Definition detect_title (doc : document) (blocks : list block) : result str :=
  if negb (0 <? page_count doc)%Z then mret []
  else
    match pages doc with
    | [] => Raise IndexError
    | p0 :: _ =>
        candidates ← foldl (title_step (rect_width p0) (rect_height p0)) (mret []) blocks;
        match candidates with
        | [] => mret []
        | c :: cs =>
            mret (normalize_text
                    (tc_text (PyNum.max_by (λ a b, PyNum.Qltb (tc_score a) (tc_score b)) c cs)))
        end
    end.

(** ** is_similar *)

Definition SIMILARITY_THRESHOLD : Q := 85 # 100.

Definition is_similar (a b : str) : bool :=
  Qle_bool SIMILARITY_THRESHOLD (sequence_ratio (lower a) (lower b)).

(** ** cluster_font_sizes *)

(** [Counter]: the counts by key, the keys in the order of their first
    occurrence. *)
Fixpoint counter_add (k : Z) (freq : list (Z * nat)) : list (Z * nat) :=
  match freq with
  | [] => [(k, 1%nat)]
  | (k', n) :: freq' =>
      if (k =? k')%Z then (k', S n) :: freq' else (k', n) :: counter_add k freq'
  end.

Definition Counter (xs : list Z) : list (Z * nat) :=
  foldl (λ freq k, counter_add k freq) [] xs.

(** [freq.most_common(1)[0][0]]: the first key with the largest count;
    [freq] is not empty where the program evaluates it. *)
Definition most_common_key (freq : list (Z * nat)) : Z :=
  match freq with
  | [] => 0
  | kv :: rest => (PyNum.max_by (λ a b, (a.2 <? b.2)%nat) kv rest).1
  end.

Definition cluster_font_sizes (blocks : list block) : Z * Z :=
  let font_sizes := List.filter (PyNum.Qltb 0) (map font_size blocks) in
  match font_sizes with
  | [] => (0, 0)%Z
  | _ =>
      let freq := Counter (map PyNum.round font_sizes) in
      let body_size := most_common_key freq in
      let heading_sizes := List.filter (λ size, (body_size <? size)%Z) (map fst freq) in
      let primary_heading_size :=
        match heading_sizes with
        | [] => body_size
        | h :: hs => foldl Z.max h hs
        end in
      (body_size, primary_heading_size)
  end.

(** ** classify_headings *)

Definition HEADING_MIN_CHARS : nat := 3.
Definition W_FONT_SIZE : Q := 25.
Definition W_VERTICAL_GAP : Q := 40.
Definition W_IS_BOLD : Q := 15.
Definition W_TEXT_LENGTH : Q := 20.

Record candidate := { cand_block : block; score : Q }.

(** The state of the first loop. *)
Record scan := {
  scored_candidates : list candidate;
  last_y1 : Q;
  last_page : Z;
}.

Definition scan_init : scan :=
  {| scored_candidates := []; last_y1 := 0; last_page := 0 |}.

(** The condition of the first [continue]. *)
Definition basic_filtered (body_size : Z) (title : str) (b : block) : bool :=
  Qle_bool (font_size b) (inject_Z body_size)
  || bool_decide (text b = [])
  || is_similar (text b) title.

(** The score of a line that passed the filters.  Both divisors are
    non-zero where [classify_headings] gets here: it has returned before
    when [body_size] is 0 or [primary_heading_size] is not larger. *)
Definition heading_score (body_size primary_heading_size : Z)
    (last_y1 : Q) (last_page : Z) (b : block) : Q :=
  let score := 0%Q in
  let score :=
    if (body_size <? primary_heading_size)%Z
    then (score + (font_size b - inject_Z body_size)
                  / (inject_Z primary_heading_size - inject_Z body_size) * W_FONT_SIZE)%Q
    else score in
  let vertical_gap :=
    if (page b =? last_page)%Z then (y0 (bbox b) - last_y1)%Q
    else (inject_Z body_size * 2)%Q in
  let gap_factor := PyNum.min 2 (vertical_gap / inject_Z body_size) in
  let score := (score + gap_factor * W_VERTICAL_GAP)%Q in
  let score := if bold b then (score + W_IS_BOLD)%Q else score in
  let score :=
    if (4 <? length (PyStr.split (text b)))%nat || PyStr.contains 58 (text b)
    then (score + W_TEXT_LENGTH)%Q else score in
  score.

(** One iteration of the first loop, on the pair [(i, b)] of [enumerate]. *)
Definition score_step (title : str) (body_size primary_heading_size : Z)
    (repeated_elements : gset (str * Z)) (st : scan) (ib : nat * block) : scan :=
  let b := ib.2 in
  if basic_filtered body_size title b then
    {| scored_candidates := scored_candidates st;
       last_y1 := if (0 <? ib.1)%nat then y1 (bbox b) else 0;
       last_page := page b |}
  else if bool_decide (block_key b ∈ repeated_elements) then
    {| scored_candidates := scored_candidates st;
       last_y1 := y1 (bbox b);
       last_page := page b |}
  else
    {| scored_candidates :=
         scored_candidates st ++
           [ {| cand_block := b;
                score := heading_score body_size primary_heading_size
                           (last_y1 st) (last_page st) b |} ];
       last_y1 := y1 (bbox b);
       last_page := page b |}.

Definition score_loop (title : str) (body_size primary_heading_size : Z)
    (repeated_elements : gset (str * Z)) (blocks : list block) : scan :=
  foldl (score_step title body_size primary_heading_size repeated_elements)
        scan_init (imap pair blocks).

(** [numpy.mean] and [numpy.std] (the population standard deviation) of
    exact scores; [Double.np_mean] and [Double.np_std] are the two in the
    arithmetic of the machine. *)
Definition np_sum (xs : list R) : R := foldr Rplus 0%R xs.
Definition np_mean (xs : list R) : R := (np_sum xs / INR (length xs))%R.
Definition np_std (xs : list R) : R :=
  sqrt (np_mean (map (λ x, (Rabs (x - np_mean xs))²)%R xs)).

Definition h1_threshold (scores : list R) : R :=
  if (length scores <? 3)%nat then np_mean scores
  else (np_mean scores + np_std scores * (8 / 10))%R.

Definition h2_threshold (scores : list R) : R := (np_mean scores * (9 / 10))%R.

(** The level of one candidate. *)
Definition heading_level (h1 h2 : R) (score : Q) : str :=
  if Rge_dec (Q2R score) h1 then PyStr.lit "H1"
  else if Rge_dec (Q2R score) h2 then PyStr.lit "H2"
  else PyStr.lit "H3".

(** The text of one candidate: normalized, and without its numbering when
    the language has a pattern and the pattern matches. *)
Definition heading_text (lang : lang_settings) (b : block) : str :=
  let normalized_text := normalize_text (text b) in
  match numbered_heading_regex lang with
  | Some re =>
      if pat_match re normalized_text
      then PyStr.strip (pat_sub_empty re normalized_text)
      else normalized_text
  | None => normalized_text
  end.

(** One iteration of the second loop. *)
Definition outline_step (h1 h2 : R) (lang : lang_settings)
    (outline : list entry) (c : candidate) : list entry :=
  let b := cand_block c in
  let lvl := heading_level h1 h2 (score c) in
  let normalized_text := heading_text lang b in
  if (HEADING_MIN_CHARS <=? length normalized_text)%nat
  then outline ++ [ {| level := lvl; entry_text := normalized_text; entry_page := page b |} ]
  else outline.

(** The second phase, on a non-empty list of candidates. *)
Definition classify_candidates (lang : lang_settings) (cands : list candidate)
  : list entry :=
  let scores := map (λ c, Q2R (score c)) cands in
  foldl (outline_step (h1_threshold scores) (h2_threshold scores) lang) [] cands.

Definition classify_headings (blocks : list block) (title : str)
    (lang : lang_settings) : list entry :=
  let '(body_size, primary_heading_size) := cluster_font_sizes blocks in
  if (body_size =? 0)%Z || (primary_heading_size <=? body_size)%Z then []
  else
    let repeated_elements := identify_repeated_elements blocks 3 in
    let cands :=
      scored_candidates
        (score_loop title body_size primary_heading_size repeated_elements blocks) in
    match cands with
    | [] => []
    | _ => classify_candidates lang cands
    end.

____

## WORK INSTRUCTION
The whole listing should be transcribed word for word.

## ANSWER AREA
Definition detect_title (doc : document) (blocks : list block) : result str :=
  if negb (0 <? page_count doc)%Z then mret []
  else
    match pages doc with
    | [] => Raise IndexError
    | p0 :: _ =>
        candidates ← foldl (title_step (rect_width p0) (rect_height p0)) (mret []) blocks;
        match candidates with
        | [] => mret []
        | c :: cs =>
            mret (normalize_text
                    (tc_text (PyNum.max_by (λ a b, PyNum.Qltb (tc_score a) (tc_score b)) c cs)))
        end
    end.

(** ** is_similar *)

Definition SIMILARITY_THRESHOLD : Q := 85 # 100.

Definition is_similar (a b : str) : bool :=
  Qle_bool SIMILARITY_THRESHOLD (sequence_ratio (lower a) (lower b)).

(** ** cluster_font_sizes *)

(** [Counter]: the counts by key, the keys in the order of their first
    occurrence. *)
Fixpoint counter_add (k : Z) (freq : list (Z * nat)) : list (Z * nat) :=
  match freq with
  | [] => [(k, 1%nat)]
  | (k', n) :: freq' =>
      if (k =? k')%Z then (k', S n) :: freq' else (k', n) :: counter_add k freq'
  end.

Definition Counter (xs : list Z) : list (Z * nat) :=
  foldl (λ freq k, counter_add k freq) [] xs.

(** [freq.most_common(1)[0][0]]: the first key with the largest count;
    [freq] is not empty where the program evaluates it. *)
Definition most_common_key (freq : list (Z * nat)) : Z :=
  match freq with
  | [] => 0
  | kv :: rest => (PyNum.max_by (λ a b, (a.2 <? b.2)%nat) kv rest).1
  end.

Definition cluster_font_sizes (blocks : list block) : Z * Z :=
  let font_sizes := List.filter (PyNum.Qltb 0) (map font_size blocks) in
  match font_sizes with
  | [] => (0, 0)%Z
  | _ =>
      let freq := Counter (map PyNum.round font_sizes) in
      let body_size := most_common_key freq in
      let heading_sizes := List.filter (λ size, (body_size <? size)%Z) (map fst freq) in
      let primary_heading_size :=
        match heading_sizes with
        | [] => body_size
        | h :: hs => foldl Z.max h hs
        end in
      (body_size, primary_heading_size)
  end.

(** ** classify_headings *)

Definition HEADING_MIN_CHARS : nat := 3.
Definition W_FONT_SIZE : Q := 25.
Definition W_VERTICAL_GAP : Q := 40.
Definition W_IS_BOLD : Q := 15.
Definition W_TEXT_LENGTH : Q := 20.

Record candidate := { cand_block : block; score : Q }.

(** The state of the first loop. *)
Record scan := {
  scored_candidates : list candidate;
  last_y1 : Q;
  last_page : Z;
}.

Definition scan_init : scan :=
  {| scored_candidates := []; last_y1 := 0; last_page := 0 |}.

(** The condition of the first [continue]. *)
Definition basic_filtered (body_size : Z) (title : str) (b : block) : bool :=
  Qle_bool (font_size b) (inject_Z body_size)
  || bool_decide (text b = [])
  || is_similar (text b) title.

(** The score of a line that passed the filters.  Both divisors are
    non-zero where [classify_headings] gets here: it has returned before
    when [body_size] is 0 or [primary_heading_size] is not larger. *)
Definition heading_score (body_size primary_heading_size : Z)
    (last_y1 : Q) (last_page : Z) (b : block) : Q :=
  let score := 0%Q in
  let score :=
    if (body_size <? primary_heading_size)%Z
    then (score + (font_size b - inject_Z body_size)
                  / (inject_Z primary_heading_size - inject_Z body_size) * W_FONT_SIZE)%Q
    else score in
  let vertical_gap :=
    if (page b =? last_page)%Z then (y0 (bbox b) - last_y1)%Q
    else (inject_Z body_size * 2)%Q in
  let gap_factor := PyNum.min 2 (vertical_gap / inject_Z body_size) in
  let score := (score + gap_factor * W_VERTICAL_GAP)%Q in
  let score := if bold b then (score + W_IS_BOLD)%Q else score in
  let score :=
    if (4 <? length (PyStr.split (text b)))%nat || PyStr.contains 58 (text b)
    then (score + W_TEXT_LENGTH)%Q else score in
  score.

(** One iteration of the first loop, on the pair [(i, b)] of [enumerate]. *)
Definition score_step (title : str) (body_size primary_heading_size : Z)
    (repeated_elements : gset (str * Z)) (st : scan) (ib : nat * block) : scan :=
  let b := ib.2 in
  if basic_filtered body_size title b then
    {| scored_candidates := scored_candidates st;
       last_y1 := if (0 <? ib.1)%nat then y1 (bbox b) else 0;
       last_page := page b |}
  else if bool_decide (block_key b ∈ repeated_elements) then
    {| scored_candidates := scored_candidates st;
       last_y1 := y1 (bbox b);
       last_page := page b |}
  else
    {| scored_candidates :=
         scored_candidates st ++
           [ {| cand_block := b;
                score := heading_score body_size primary_heading_size
                           (last_y1 st) (last_page st) b |} ];
       last_y1 := y1 (bbox b);
       last_page := page b |}.

Definition score_loop (title : str) (body_size primary_heading_size : Z)
    (repeated_elements : gset (str * Z)) (blocks : list block) : scan :=
  foldl (score_step title body_size primary_heading_size repeated_elements)
        scan_init (imap pair blocks).

(** [numpy.mean] and [numpy.std] (the population standard deviation) of
    exact scores; [Double.np_mean] and [Double.np_std] are the two in the
    arithmetic of the machine. *)
Definition np_sum (xs : list R) : R := foldr Rplus 0%R xs.
Definition np_mean (xs : list R) : R := (np_sum xs / INR (length xs))%R.
Definition np_std (xs : list R) : R :=
  sqrt (np_mean (map (λ x, (Rabs (x - np_mean xs))²)%R xs)).

Definition h1_threshold (scores : list R) : R :=
  if (length scores <? 3)%nat then np_mean scores
  else (np_mean scores + np_std scores * (8 / 10))%R.

Definition h2_threshold (scores : list R) : R := (np_mean scores * (9 / 10))%R.

(** The level of one candidate. *)
Definition heading_level (h1 h2 : R) (score : Q) : str :=
  if Rge_dec (Q2R score) h1 then PyStr.lit "H1"
  else if Rge_dec (Q2R score) h2 then PyStr.lit "H2"
  else PyStr.lit "H3".

(** The text of one candidate: normalized, and without its numbering when
    the language has a pattern and the pattern matches. *)
Definition heading_text (lang : lang_settings) (b : block) : str :=
  let normalized_text := normalize_text (text b) in
  match numbered_heading_regex lang with
  | Some re =>
      if pat_match re normalized_text
      then PyStr.strip (pat_sub_empty re normalized_text)
      else normalized_text
  | None => normalized_text
  end.

(** One iteration of the second loop. *)
Definition outline_step (h1 h2 : R) (lang : lang_settings)
    (outline : list entry) (c : candidate) : list entry :=
  let b := cand_block c in
  let lvl := heading_level h1 h2 (score c) in
  let normalized_text := heading_text lang b in
  if (HEADING_MIN_CHARS <=? length normalized_text)%nat
  then outline ++ [ {| level := lvl; entry_text := normalized_text; entry_page := page b |} ]
  else outline.

(** The second phase, on a non-empty list of candidates. *)
Definition classify_candidates (lang : lang_settings) (cands : list candidate)
  : list entry :=
  let scores := map (λ c, Q2R (score c)) cands in
  foldl (outline_step (h1_threshold scores) (h2_threshold scores) lang) [] cands.

Definition classify_headings (blocks : list block) (title : str)
    (lang : lang_settings) : list entry :=
  let '(body_size, primary_heading_size) := cluster_font_sizes blocks in
  if (body_size =? 0)%Z || (primary_heading_size <=? body_size)%Z then []
  else
    let repeated_elements := identify_repeated_elements blocks 3 in
    let cands :=
      scored_candidates
        (score_loop title body_size primary_heading_size repeated_elements blocks) in
    match cands with
    | [] => []
    | _ => classify_candidates lang cands
    end.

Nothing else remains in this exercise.